Design and Characterization of Nasal Mucoadhesive Microspheres Loaded with Mucuna Pruriens

Abstract

Objective: The present study was conducted to formulate and evaluate nasal mucoadhesive microspheres containing Mucuna pruriens (MP) for the treatment of Parkinsonism, aiming to merge the advantages of prolonged drug delivery with mucoadhesive targeting. Using the orifice- ionic gelation technique, nine microsphere formulations were prepared by varying the concentrations of polymers such as sodium alginate, hydroxypropyl methylcellulose (HPMC), and methyl cellulose (MC). The formulations were assessed for various physicochemical properties including particle size, percentage yield, drug content, entrapment efficiency, moisture content, mucoadhesive strength, and drug release behavior.
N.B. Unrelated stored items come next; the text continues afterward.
(* ===== verification/GoText.v ===== *)
(** * Go's text primitives: strconv, strings, fmt, time.Duration printing

    Strings are byte strings.  The functions are those the sources call, on the inputs they are
    called on: white space and case folding are those of ASCII, and bytes above 127 are treated
    as parts of printable runes. *)

From Stdlib Require Import Ascii String.
From S2P Require Import Prelude GoFloat.

Open Scope Z_scope.

(** ** strconv *)

Definition byte_val (c : ascii) : Z := Z.of_N (N_of_ascii c).

Definition digit_char (d : Z) : ascii := ascii_of_N (Z.to_N (d + 48)).

Definition is_digit (c : ascii) : bool := (48 <=? byte_val c) && (byte_val c <=? 57).

Fixpoint itoa_loop (fuel : nat) (n : Z) (acc : string) : string :=
  match fuel with
  | O => acc
  | S f =>
      let acc := String (digit_char (n mod 10)) acc in
      if n <? 10 then acc else itoa_loop f (n / 10) acc
  end.

(** Decimal digits of n >= 0; a number has at most as many decimal digits as bits. *)
Definition itoa_nonneg (n : Z) : string := itoa_loop (S (Z.to_nat (Z.log2 n))) n "".

(** [strconv.Itoa], [%d]. *)
Definition itoa (z : Z) : string :=
  if z <? 0 then "-" +:+ itoa_nonneg (- z) else itoa_nonneg z.

Definition hex_char (d : Z) : ascii :=
  ascii_of_N (Z.to_N (if d <? 10 then d + 48 else d + 87)).

Definition nl : ascii := "010"%char.

Definition dquote : ascii := "034"%char.

Fixpoint quote_body (s : string) : string :=
  match s with
  | EmptyString => EmptyString
  | String c r =>
      let v := byte_val c in
      let esc (x : ascii) := String "\"%char (String x (quote_body r)) in
      if v =? 34 then esc dquote
      else if v =? 92 then esc "\"%char
      else if v =? 7 then esc "a"%char
      else if v =? 8 then esc "b"%char
      else if v =? 12 then esc "f"%char
      else if v =? 10 then esc "n"%char
      else if v =? 13 then esc "r"%char
      else if v =? 9 then esc "t"%char
      else if v =? 11 then esc "v"%char
      else if (v <? 32) || (v =? 127) then
        String "\"%char (String "x"%char (String (hex_char (v / 16)) (String (hex_char (v mod 16)) (quote_body r))))
      else String c (quote_body r)
  end.

(** [strconv.Quote], [%q]. *)
Definition quote (s : string) : string := String dquote (quote_body s +:+ String dquote "").

Fixpoint parse_digits (s : string) (acc : Z) : option Z :=
  match s with
  | EmptyString => Some acc
  | String c r => if is_digit c then parse_digits r (10 * acc + (byte_val c - 48)) else None
  end.

Definition num_error (fn s what : string) : goerr :=
  errorf ("strconv." +:+ fn +:+ ": parsing " +:+ quote s +:+ ": " +:+ what).

Definition parse_nonempty (s : string) : option Z :=
  match s with EmptyString => None | _ => parse_digits s 0 end.

(** [strconv.ParseUint(s, 10, 64)]. *)
Definition ParseUint64 (s : string) : res Z :=
  match parse_nonempty s with
  | None => Err (num_error "ParseUint" s "invalid syntax")
  | Some v => if v <? 2 ^ 64 then Ok v else Err (num_error "ParseUint" s "value out of range")
  end.

Definition parse_signed (s : string) : option Z :=
  match s with
  | String c r =>
      if byte_val c =? 45 then Z.opp <$> parse_nonempty r
      else if byte_val c =? 43 then parse_nonempty r
      else parse_nonempty s
  | EmptyString => None
  end.

Definition parse_int (fn : string) (bits : Z) (s : string) : res Z :=
  match parse_signed s with
  | None => Err (num_error fn s "invalid syntax")
  | Some v =>
      if (- 2 ^ (bits - 1) <=? v) && (v <? 2 ^ (bits - 1)) then Ok v
      else Err (num_error fn s "value out of range")
  end.

(** [strconv.ParseInt(s, 10, 32)] and [strconv.Atoi] on a 64-bit platform. *)
Definition ParseInt32 : string → res Z := parse_int "ParseInt" 32.

Definition Atoi : string → res Z := parse_int "Atoi" 64.

(** ** strings *)

Definition is_space (c : ascii) : bool :=
  let v := byte_val c in ((9 <=? v) && (v <=? 13)) || (v =? 32).

Fixpoint trim_left (s : string) : string :=
  match s with
  | String c r => if is_space c then trim_left r else s
  | EmptyString => EmptyString
  end.

Fixpoint trim_right (s : string) : string :=
  match s with
  | EmptyString => EmptyString
  | String c r =>
      match trim_right r with
      | EmptyString => if is_space c then EmptyString else String c EmptyString
      | r' => String c r'
      end
  end.

Definition TrimSpace (s : string) : string := trim_right (trim_left s).

Fixpoint CutPrefix (s p : string) : option string :=
  match p, s with
  | EmptyString, _ => Some s
  | String c p', String d s' => if Ascii.eqb c d then CutPrefix s' p' else None
  | _, EmptyString => None
  end.

Definition HasPrefix (s p : string) : bool := bool_decide (is_Some (CutPrefix s p)).

(** [strings.Cut] at a one-byte separator. *)
Fixpoint Cut (s : string) (sep : ascii) : option (string * string) :=
  match s with
  | EmptyString => None
  | String c r =>
      if Ascii.eqb c sep then Some (EmptyString, r)
      else '(a, b) ← Cut r sep; Some (String c a, b)
  end.

Fixpoint Contains (s p : string) : bool :=
  HasPrefix s p || match s with EmptyString => false | String _ r => Contains r p end.

(** [strings.Split] at a one-byte separator: never empty. *)
Fixpoint Split (s : string) (sep : ascii) : list string :=
  match s with
  | EmptyString => [EmptyString]
  | String c r =>
      if Ascii.eqb c sep then EmptyString :: Split r sep
      else match Split r sep with
           | l :: ls => String c l :: ls
           | [] => [String c EmptyString]
           end
  end.

Definition to_lower (c : ascii) : ascii :=
  let v := byte_val c in
  if (65 <=? v) && (v <=? 90) then ascii_of_N (Z.to_N (v + 32)) else c.

Fixpoint map_string (f : ascii → ascii) (s : string) : string :=
  match s with EmptyString => EmptyString | String c r => String (f c) (map_string f r) end.

Definition EqualFold (s t : string) : bool :=
  String.eqb (map_string to_lower s) (map_string to_lower t).

(** ** time.Duration.String *)

Fixpoint fmt_frac (prec : nat) (v : Z) (print : bool) (buf : string) : string * Z :=
  match prec with
  | O => (if print then String "."%char buf else buf, v)
  | S p =>
      let digit := v mod 10 in
      let print := print || negb (digit =? 0) in
      fmt_frac p (v / 10) print (if print then String (digit_char digit) buf else buf)
  end.

Definition duration_abs_string (u : Z) : string :=
  if u =? 0 then "0s"
  else if u <? Second then
    let '(prec, unit) :=
      if u <? Microsecond then (0%nat, "ns")
      else if u <? Millisecond then (3%nat, String "194"%char (String "181"%char "s"))
      else (6%nat, "ms") in
    let '(frac, v) := fmt_frac prec u false unit in itoa_nonneg v +:+ frac
  else
    let '(frac, secs) := fmt_frac 9 u false "s" in
    let s := itoa_nonneg (secs mod 60) +:+ frac in
    let mins := secs / 60 in
    if 0 <? mins then
      let s := itoa_nonneg (mins mod 60) +:+ "m" +:+ s in
      let hours := mins / 60 in
      if 0 <? hours then itoa_nonneg hours +:+ "h" +:+ s else s
    else s.

Definition duration_string (d : Duration) : string :=
  (if d <? 0 then "-" else "") +:+ duration_abs_string (Z.abs d).

(** ** fmt's [%.Nf] on finite values *)

Definition pad_left (n : nat) (s : string) : string :=
  String.concat "" (replicate (n - String.length s) "0") +:+ s.

Definition fmt_fixed (prec : nat) (x : f64) : string :=
  match x with
  | Fin v =>
      let k := 10 ^ Z.of_nat prec in
      let r := rne (Z.abs v * k) one in
      (if v <? 0 then "-" else "") +:+ itoa_nonneg (r / k) +:+ "." +:+ pad_left prec (itoa_nonneg (r mod k))
  | Inf neg => if neg then "-Inf" else "+Inf"
  | NaN => "NaN"
  end.

Example duration_string_ex :
  (duration_string (90 * Second), duration_string 1500000, duration_string (5 * Minute),
   duration_string (3600 * Second + 1))
  = ("1m30s", "1.5ms", "5m0s", "1h0m0.000000001s").
Proof. vm_compute. reflexivity. Qed.

Example fmt_fixed_ex : fmt_fixed 2 (f64_ratio 1 8) = "0.12" ∧ fmt_fixed 1 (f64_ratio 31 4) = "7.8".
Proof. vm_compute. done. Qed.

(** ** Printing and parsing decimal numbers *)

Lemma byte_val_range c : 0 <= byte_val c < 256.
Proof. unfold byte_val. pose proof (N_ascii_bounded c). lia. Qed.

Lemma byte_val_digit d : 0 <= d <= 9 → byte_val (digit_char d) = d + 48.
Proof. intros. unfold byte_val, digit_char. rewrite N_ascii_embedding; lia. Qed.

Lemma is_digit_digit d : 0 <= d <= 9 → is_digit (digit_char d) = true.
Proof. intros. unfold is_digit. rewrite byte_val_digit by done. lia. Qed.

Lemma is_digit_not_space c : is_digit c = true → is_space c = false.
Proof. unfold is_digit, is_space. lia. Qed.

Lemma parse_digits_digit d s acc : 0 <= d <= 9 →
  parse_digits (String (digit_char d) s) acc = parse_digits s (10 * acc + d).
Proof. intros. simpl. rewrite is_digit_digit, byte_val_digit by done. f_equal. lia. Qed.

Lemma parse_itoa_loop f n acc : 0 <= n < 10 ^ Z.of_nat f →
  parse_digits (itoa_loop f n acc) 0 = parse_digits acc n.
Proof.
  revert n acc. induction f as [|f IH]; intros n acc Hn; [simpl in Hn; f_equal; lia|].
  pose proof (Z.mod_pos_bound n 10 ltac:(lia)). cbn [itoa_loop].
  destruct (Z.ltb_spec n 10).
  - rewrite parse_digits_digit by lia. rewrite Z.mod_small by lia. f_equal; lia.
  - rewrite IH.
    + rewrite parse_digits_digit by lia. f_equal. pose proof (Z.div_mod n 10). lia.
    + split; [apply Z.div_pos; lia|]. apply Z.div_lt_upper_bound; [lia|].
      rewrite Nat2Z.inj_succ, Z.pow_succ_r in Hn by lia. lia.
Qed.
Analytical techniques like FT-IR and SEM were employed to confirm structural integrity and surface morphology. FT-IR spectra revealed the presence of key functional groups, while the microspheres displayed spherical shape and good flowability. The mucoadhesive microspheres enhanced the drug’s residence time at the absorption site, thereby improving bioavailability. Among the formulations, F9 showed the most desirable characteristics, including strong mucoadhesion, effective drug entrapment, and a sustained release profile lasting up to 10 hours. These results suggest that F9 is a promising candidate for the controlled nasal delivery of Mucuna pruriens.